_Brief_: Write out, from the entries below, exactly the lines that run between the lines holding "Lemma stopNoteByKey_absent (noteKey" and "JsObject.inherits obj key = true \/", inclusive, and stop there.

_Dataset records_:

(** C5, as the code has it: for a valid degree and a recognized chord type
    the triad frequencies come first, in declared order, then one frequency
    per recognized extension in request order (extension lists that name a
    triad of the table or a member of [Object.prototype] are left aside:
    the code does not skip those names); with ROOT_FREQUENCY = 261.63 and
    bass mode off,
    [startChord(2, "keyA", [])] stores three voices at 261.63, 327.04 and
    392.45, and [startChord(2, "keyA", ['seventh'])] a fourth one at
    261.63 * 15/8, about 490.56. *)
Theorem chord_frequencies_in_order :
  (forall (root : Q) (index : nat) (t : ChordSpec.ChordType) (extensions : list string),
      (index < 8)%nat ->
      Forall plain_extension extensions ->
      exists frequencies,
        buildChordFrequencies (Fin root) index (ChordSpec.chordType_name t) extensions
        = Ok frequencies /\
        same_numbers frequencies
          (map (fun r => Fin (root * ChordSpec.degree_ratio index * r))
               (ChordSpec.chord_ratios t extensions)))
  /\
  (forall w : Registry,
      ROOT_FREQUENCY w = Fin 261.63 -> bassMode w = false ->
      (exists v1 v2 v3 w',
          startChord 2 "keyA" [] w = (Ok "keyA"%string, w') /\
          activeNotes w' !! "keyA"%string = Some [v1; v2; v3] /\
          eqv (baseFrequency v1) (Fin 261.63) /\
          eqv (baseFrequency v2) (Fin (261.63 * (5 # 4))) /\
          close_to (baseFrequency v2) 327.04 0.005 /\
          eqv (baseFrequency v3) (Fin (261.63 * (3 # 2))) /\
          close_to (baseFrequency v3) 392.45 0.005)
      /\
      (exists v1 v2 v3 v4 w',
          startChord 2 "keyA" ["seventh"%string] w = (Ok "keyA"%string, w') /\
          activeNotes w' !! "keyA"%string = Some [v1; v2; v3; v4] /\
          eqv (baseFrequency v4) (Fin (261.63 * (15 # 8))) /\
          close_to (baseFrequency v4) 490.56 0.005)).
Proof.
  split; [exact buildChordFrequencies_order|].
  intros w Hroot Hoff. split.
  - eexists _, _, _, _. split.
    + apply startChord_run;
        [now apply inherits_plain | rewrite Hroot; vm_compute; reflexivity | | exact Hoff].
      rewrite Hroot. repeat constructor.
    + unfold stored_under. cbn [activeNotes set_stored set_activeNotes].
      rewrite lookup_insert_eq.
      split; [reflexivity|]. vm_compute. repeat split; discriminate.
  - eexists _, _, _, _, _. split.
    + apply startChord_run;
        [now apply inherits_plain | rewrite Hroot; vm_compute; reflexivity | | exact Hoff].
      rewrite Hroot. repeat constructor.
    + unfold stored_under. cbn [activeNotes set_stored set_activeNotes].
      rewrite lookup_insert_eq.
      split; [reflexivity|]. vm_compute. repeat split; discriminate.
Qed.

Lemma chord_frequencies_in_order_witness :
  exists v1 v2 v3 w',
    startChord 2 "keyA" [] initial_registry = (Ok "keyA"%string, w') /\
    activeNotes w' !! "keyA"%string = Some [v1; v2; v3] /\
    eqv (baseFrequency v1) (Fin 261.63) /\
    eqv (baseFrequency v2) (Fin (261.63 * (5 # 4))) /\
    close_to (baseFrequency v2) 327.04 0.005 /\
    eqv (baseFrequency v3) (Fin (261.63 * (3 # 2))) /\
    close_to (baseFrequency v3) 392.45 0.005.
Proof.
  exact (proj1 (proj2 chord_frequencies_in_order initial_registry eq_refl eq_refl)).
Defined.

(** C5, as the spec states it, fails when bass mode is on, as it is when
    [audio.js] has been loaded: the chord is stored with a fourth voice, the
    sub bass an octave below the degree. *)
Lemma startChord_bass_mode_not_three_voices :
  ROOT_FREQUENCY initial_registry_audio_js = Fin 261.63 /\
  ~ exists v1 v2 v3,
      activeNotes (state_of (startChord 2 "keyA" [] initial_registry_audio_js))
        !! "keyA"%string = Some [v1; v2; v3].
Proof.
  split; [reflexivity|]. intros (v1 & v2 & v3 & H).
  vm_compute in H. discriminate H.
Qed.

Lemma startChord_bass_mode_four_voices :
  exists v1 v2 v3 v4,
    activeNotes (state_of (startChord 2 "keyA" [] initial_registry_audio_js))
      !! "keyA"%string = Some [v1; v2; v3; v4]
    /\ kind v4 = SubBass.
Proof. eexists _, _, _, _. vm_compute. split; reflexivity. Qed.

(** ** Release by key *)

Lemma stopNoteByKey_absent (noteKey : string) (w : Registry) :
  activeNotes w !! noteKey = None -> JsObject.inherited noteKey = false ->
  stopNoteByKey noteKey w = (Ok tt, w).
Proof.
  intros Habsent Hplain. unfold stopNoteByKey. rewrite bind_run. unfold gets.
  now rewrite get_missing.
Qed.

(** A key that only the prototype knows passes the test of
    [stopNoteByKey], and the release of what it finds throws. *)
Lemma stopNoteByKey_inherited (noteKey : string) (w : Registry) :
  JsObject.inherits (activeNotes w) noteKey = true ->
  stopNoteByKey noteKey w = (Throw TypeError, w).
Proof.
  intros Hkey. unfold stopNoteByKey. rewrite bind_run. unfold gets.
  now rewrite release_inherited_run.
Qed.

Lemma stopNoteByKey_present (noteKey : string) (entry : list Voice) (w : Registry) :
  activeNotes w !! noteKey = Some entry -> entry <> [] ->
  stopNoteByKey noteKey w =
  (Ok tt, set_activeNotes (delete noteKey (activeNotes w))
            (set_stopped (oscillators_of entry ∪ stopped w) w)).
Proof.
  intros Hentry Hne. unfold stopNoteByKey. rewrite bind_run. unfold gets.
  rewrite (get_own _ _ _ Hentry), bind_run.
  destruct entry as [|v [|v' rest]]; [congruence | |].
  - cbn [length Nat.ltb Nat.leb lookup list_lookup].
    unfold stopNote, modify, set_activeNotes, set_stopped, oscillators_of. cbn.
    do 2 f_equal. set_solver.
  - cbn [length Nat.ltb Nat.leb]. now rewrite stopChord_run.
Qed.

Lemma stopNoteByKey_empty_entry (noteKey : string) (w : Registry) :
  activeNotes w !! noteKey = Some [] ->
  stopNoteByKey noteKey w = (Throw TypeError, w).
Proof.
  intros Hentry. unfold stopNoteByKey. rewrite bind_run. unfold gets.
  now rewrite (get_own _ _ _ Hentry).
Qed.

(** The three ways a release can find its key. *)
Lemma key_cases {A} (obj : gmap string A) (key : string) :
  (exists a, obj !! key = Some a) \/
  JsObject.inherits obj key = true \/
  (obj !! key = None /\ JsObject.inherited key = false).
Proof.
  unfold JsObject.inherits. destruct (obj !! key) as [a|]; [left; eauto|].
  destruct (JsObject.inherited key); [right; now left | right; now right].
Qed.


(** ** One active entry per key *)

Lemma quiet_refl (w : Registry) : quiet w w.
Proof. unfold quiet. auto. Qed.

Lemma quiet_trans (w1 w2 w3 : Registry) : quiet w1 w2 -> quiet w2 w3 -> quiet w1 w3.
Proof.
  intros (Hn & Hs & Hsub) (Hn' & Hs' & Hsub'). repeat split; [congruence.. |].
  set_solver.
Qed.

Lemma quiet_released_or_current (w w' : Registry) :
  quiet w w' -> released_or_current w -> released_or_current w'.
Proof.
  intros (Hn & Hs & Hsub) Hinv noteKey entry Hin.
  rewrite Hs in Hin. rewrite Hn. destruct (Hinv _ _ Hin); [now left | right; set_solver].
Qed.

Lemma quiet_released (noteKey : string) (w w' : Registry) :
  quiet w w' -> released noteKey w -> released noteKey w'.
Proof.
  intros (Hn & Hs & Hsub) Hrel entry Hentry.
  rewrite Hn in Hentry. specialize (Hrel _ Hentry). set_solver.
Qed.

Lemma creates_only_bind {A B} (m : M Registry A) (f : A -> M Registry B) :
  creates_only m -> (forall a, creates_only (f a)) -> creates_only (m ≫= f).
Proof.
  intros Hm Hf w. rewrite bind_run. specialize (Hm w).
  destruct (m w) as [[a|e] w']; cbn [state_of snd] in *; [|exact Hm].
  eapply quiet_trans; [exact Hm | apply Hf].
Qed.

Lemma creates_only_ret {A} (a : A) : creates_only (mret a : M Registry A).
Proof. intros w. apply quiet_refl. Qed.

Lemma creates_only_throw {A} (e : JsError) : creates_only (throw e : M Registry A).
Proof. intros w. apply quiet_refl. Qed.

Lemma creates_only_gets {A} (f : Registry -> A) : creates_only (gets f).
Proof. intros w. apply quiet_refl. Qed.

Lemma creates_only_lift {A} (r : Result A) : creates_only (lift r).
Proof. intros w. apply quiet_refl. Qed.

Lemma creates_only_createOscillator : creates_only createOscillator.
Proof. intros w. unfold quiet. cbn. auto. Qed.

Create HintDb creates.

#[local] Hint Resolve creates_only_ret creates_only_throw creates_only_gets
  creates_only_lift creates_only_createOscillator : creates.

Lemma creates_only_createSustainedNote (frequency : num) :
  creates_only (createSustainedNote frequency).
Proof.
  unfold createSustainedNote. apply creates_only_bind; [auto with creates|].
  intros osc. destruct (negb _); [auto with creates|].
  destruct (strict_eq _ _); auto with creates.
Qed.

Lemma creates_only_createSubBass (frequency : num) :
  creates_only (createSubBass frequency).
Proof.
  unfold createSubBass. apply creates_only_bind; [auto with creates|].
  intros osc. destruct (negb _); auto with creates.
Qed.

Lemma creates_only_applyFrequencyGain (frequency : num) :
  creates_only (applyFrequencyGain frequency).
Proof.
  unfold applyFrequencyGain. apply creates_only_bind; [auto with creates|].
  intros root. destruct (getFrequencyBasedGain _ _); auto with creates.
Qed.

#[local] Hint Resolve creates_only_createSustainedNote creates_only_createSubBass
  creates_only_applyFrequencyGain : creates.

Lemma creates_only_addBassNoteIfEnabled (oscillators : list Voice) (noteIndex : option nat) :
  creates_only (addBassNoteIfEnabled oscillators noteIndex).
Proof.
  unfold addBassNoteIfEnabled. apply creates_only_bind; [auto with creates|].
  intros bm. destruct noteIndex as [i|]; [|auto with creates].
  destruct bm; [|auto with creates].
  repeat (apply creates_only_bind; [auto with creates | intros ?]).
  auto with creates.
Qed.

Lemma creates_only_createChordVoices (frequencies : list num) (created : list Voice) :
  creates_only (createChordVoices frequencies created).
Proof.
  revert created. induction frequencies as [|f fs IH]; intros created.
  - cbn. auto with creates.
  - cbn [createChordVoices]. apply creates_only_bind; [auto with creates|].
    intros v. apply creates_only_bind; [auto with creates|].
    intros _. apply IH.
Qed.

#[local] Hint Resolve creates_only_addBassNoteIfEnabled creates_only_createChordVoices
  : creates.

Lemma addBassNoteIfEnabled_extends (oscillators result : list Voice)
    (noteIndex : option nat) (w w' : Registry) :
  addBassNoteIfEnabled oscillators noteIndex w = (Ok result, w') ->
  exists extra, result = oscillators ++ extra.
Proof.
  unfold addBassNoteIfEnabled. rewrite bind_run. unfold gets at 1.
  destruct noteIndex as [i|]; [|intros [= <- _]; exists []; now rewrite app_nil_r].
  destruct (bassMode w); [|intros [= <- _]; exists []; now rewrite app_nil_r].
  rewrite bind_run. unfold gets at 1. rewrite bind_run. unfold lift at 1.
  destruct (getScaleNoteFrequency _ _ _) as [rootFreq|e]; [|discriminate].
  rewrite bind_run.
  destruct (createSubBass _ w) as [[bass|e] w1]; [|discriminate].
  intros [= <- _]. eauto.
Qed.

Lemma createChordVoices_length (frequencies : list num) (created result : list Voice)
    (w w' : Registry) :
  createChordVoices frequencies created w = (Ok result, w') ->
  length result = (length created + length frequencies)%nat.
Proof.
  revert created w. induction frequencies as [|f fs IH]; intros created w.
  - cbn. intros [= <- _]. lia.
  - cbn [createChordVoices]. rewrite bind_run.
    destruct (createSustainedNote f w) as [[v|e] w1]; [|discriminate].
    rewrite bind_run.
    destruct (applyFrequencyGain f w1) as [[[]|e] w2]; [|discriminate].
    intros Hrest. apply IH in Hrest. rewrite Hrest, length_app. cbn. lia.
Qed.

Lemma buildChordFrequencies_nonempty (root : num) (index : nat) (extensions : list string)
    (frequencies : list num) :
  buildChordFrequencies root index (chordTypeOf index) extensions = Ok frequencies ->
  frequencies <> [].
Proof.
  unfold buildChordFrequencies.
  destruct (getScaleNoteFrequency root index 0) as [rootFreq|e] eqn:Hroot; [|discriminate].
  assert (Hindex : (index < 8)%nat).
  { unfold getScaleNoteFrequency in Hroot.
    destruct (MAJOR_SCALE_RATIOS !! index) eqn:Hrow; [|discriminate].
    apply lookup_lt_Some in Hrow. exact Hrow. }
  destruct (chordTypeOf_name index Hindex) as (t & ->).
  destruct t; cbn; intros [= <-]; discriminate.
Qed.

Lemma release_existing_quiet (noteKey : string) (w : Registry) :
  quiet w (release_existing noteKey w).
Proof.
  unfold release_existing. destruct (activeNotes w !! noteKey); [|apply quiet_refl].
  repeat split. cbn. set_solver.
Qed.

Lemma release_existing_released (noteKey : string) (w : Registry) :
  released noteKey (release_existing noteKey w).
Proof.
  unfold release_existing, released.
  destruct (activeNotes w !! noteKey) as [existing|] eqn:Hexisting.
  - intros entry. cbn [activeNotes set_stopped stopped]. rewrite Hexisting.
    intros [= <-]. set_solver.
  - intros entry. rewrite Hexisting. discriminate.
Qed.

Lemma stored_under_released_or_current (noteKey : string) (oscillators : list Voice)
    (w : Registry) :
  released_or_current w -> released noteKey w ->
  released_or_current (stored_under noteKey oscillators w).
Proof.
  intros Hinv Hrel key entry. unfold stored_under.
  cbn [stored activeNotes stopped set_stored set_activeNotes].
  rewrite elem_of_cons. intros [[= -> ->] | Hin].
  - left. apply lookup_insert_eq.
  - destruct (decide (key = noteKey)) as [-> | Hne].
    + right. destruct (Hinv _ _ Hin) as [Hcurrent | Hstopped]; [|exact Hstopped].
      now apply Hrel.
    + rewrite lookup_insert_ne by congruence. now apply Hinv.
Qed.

_Reply to the task_:
Lemma stopNoteByKey_absent (noteKey : string) (w : Registry) :
  activeNotes w !! noteKey = None -> JsObject.inherited noteKey = false ->
  stopNoteByKey noteKey w = (Ok tt, w).
Proof.
  intros Habsent Hplain. unfold stopNoteByKey. rewrite bind_run. unfold gets.
  now rewrite get_missing.
Qed.

(** A key that only the prototype knows passes the test of
    [stopNoteByKey], and the release of what it finds throws. *)
Lemma stopNoteByKey_inherited (noteKey : string) (w : Registry) :
  JsObject.inherits (activeNotes w) noteKey = true ->
  stopNoteByKey noteKey w = (Throw TypeError, w).
Proof.
  intros Hkey. unfold stopNoteByKey. rewrite bind_run. unfold gets.
  now rewrite release_inherited_run.
Qed.

Lemma stopNoteByKey_present (noteKey : string) (entry : list Voice) (w : Registry) :
  activeNotes w !! noteKey = Some entry -> entry <> [] ->
  stopNoteByKey noteKey w =
  (Ok tt, set_activeNotes (delete noteKey (activeNotes w))
            (set_stopped (oscillators_of entry ∪ stopped w) w)).
Proof.
  intros Hentry Hne. unfold stopNoteByKey. rewrite bind_run. unfold gets.
  rewrite (get_own _ _ _ Hentry), bind_run.
  destruct entry as [|v [|v' rest]]; [congruence | |].
  - cbn [length Nat.ltb Nat.leb lookup list_lookup].
    unfold stopNote, modify, set_activeNotes, set_stopped, oscillators_of. cbn.
    do 2 f_equal. set_solver.
  - cbn [length Nat.ltb Nat.leb]. now rewrite stopChord_run.
Qed.

Lemma stopNoteByKey_empty_entry (noteKey : string) (w : Registry) :
  activeNotes w !! noteKey = Some [] ->
  stopNoteByKey noteKey w = (Throw TypeError, w).
Proof.
  intros Hentry. unfold stopNoteByKey. rewrite bind_run. unfold gets.
  now rewrite (get_own _ _ _ Hentry).
Qed.

(** The three ways a release can find its key. *)
Lemma key_cases {A} (obj : gmap string A) (key : string) :
  (exists a, obj !! key = Some a) \/
  JsObject.inherits obj key = true \/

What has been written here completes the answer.